What needs to be done |
Reproduce the full set of records that follow, exactly as shown.
________________________
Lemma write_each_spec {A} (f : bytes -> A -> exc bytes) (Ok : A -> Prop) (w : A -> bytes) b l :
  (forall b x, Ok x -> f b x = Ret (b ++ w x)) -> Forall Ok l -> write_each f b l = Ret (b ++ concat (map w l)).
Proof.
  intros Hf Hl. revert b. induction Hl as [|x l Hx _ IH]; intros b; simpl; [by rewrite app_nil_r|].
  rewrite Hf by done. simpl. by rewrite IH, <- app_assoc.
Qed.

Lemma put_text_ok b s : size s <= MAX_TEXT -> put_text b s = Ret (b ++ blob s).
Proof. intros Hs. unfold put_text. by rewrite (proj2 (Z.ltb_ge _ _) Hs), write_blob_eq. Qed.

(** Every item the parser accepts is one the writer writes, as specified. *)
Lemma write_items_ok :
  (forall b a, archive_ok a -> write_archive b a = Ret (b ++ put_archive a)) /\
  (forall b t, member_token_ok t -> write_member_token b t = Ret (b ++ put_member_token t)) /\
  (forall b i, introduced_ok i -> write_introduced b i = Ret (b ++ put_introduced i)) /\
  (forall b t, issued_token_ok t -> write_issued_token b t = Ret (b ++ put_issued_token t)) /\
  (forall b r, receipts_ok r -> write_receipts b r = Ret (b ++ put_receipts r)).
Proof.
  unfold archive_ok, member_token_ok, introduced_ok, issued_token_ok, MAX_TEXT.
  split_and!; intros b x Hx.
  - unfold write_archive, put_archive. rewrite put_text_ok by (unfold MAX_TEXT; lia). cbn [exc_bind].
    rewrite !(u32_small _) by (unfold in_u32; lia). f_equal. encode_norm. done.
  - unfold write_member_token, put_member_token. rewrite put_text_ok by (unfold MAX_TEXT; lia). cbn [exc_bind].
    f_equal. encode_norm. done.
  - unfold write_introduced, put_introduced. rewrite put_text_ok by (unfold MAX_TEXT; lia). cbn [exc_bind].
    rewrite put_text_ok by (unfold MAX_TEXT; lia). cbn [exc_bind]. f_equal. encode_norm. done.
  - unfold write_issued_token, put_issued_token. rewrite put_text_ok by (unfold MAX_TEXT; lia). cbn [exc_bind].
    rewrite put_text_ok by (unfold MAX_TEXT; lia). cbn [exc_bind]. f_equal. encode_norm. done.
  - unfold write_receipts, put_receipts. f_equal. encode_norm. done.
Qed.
________________________
Result |
Lemma write_each_spec {A} (f : bytes -> A -> exc bytes) (Ok : A -> Prop) (w : A -> bytes) b l :
  (forall b x, Ok x -> f b x = Ret (b ++ w x)) -> Forall Ok l -> write_each f b l = Ret (b ++ concat (map w l)).
Proof.
  intros Hf Hl. revert b. induction Hl as [|x l Hx _ IH]; intros b; simpl; [by rewrite app_nil_r|].
  rewrite Hf by done. simpl. by rewrite IH, <- app_assoc.
Qed.

Lemma put_text_ok b s : size s <= MAX_TEXT -> put_text b s = Ret (b ++ blob s).
Proof. intros Hs. unfold put_text. by rewrite (proj2 (Z.ltb_ge _ _) Hs), write_blob_eq. Qed.

(** Every item the parser accepts is one the writer writes, as specified. *)
Lemma write_items_ok :
  (forall b a, archive_ok a -> write_archive b a = Ret (b ++ put_archive a)) /\
  (forall b t, member_token_ok t -> write_member_token b t = Ret (b ++ put_member_token t)) /\
  (forall b i, introduced_ok i -> write_introduced b i = Ret (b ++ put_introduced i)) /\
  (forall b t, issued_token_ok t -> write_issued_token b t = Ret (b ++ put_issued_token t)) /\
  (forall b r, receipts_ok r -> write_receipts b r = Ret (b ++ put_receipts r)).
Proof.
  unfold archive_ok, member_token_ok, introduced_ok, issued_token_ok, MAX_TEXT.
  split_and!; intros b x Hx.
  - unfold write_archive, put_archive. rewrite put_text_ok by (unfold MAX_TEXT; lia). cbn [exc_bind].
    rewrite !(u32_small _) by (unfold in_u32; lia). f_equal. encode_norm. done.
  - unfold write_member_token, put_member_token. rewrite put_text_ok by (unfold MAX_TEXT; lia). cbn [exc_bind].
    f_equal. encode_norm. done.
  - unfold write_introduced, put_introduced. rewrite put_text_ok by (unfold MAX_TEXT; lia). cbn [exc_bind].
    rewrite put_text_ok by (unfold MAX_TEXT; lia). cbn [exc_bind]. f_equal. encode_norm. done.
  - unfold write_issued_token, put_issued_token. rewrite put_text_ok by (unfold MAX_TEXT; lia). cbn [exc_bind].
    rewrite put_text_ok by (unfold MAX_TEXT; lia). cbn [exc_bind]. f_equal. encode_norm. done.
  - unfold write_receipts, put_receipts. f_equal. encode_norm. done.
Qed.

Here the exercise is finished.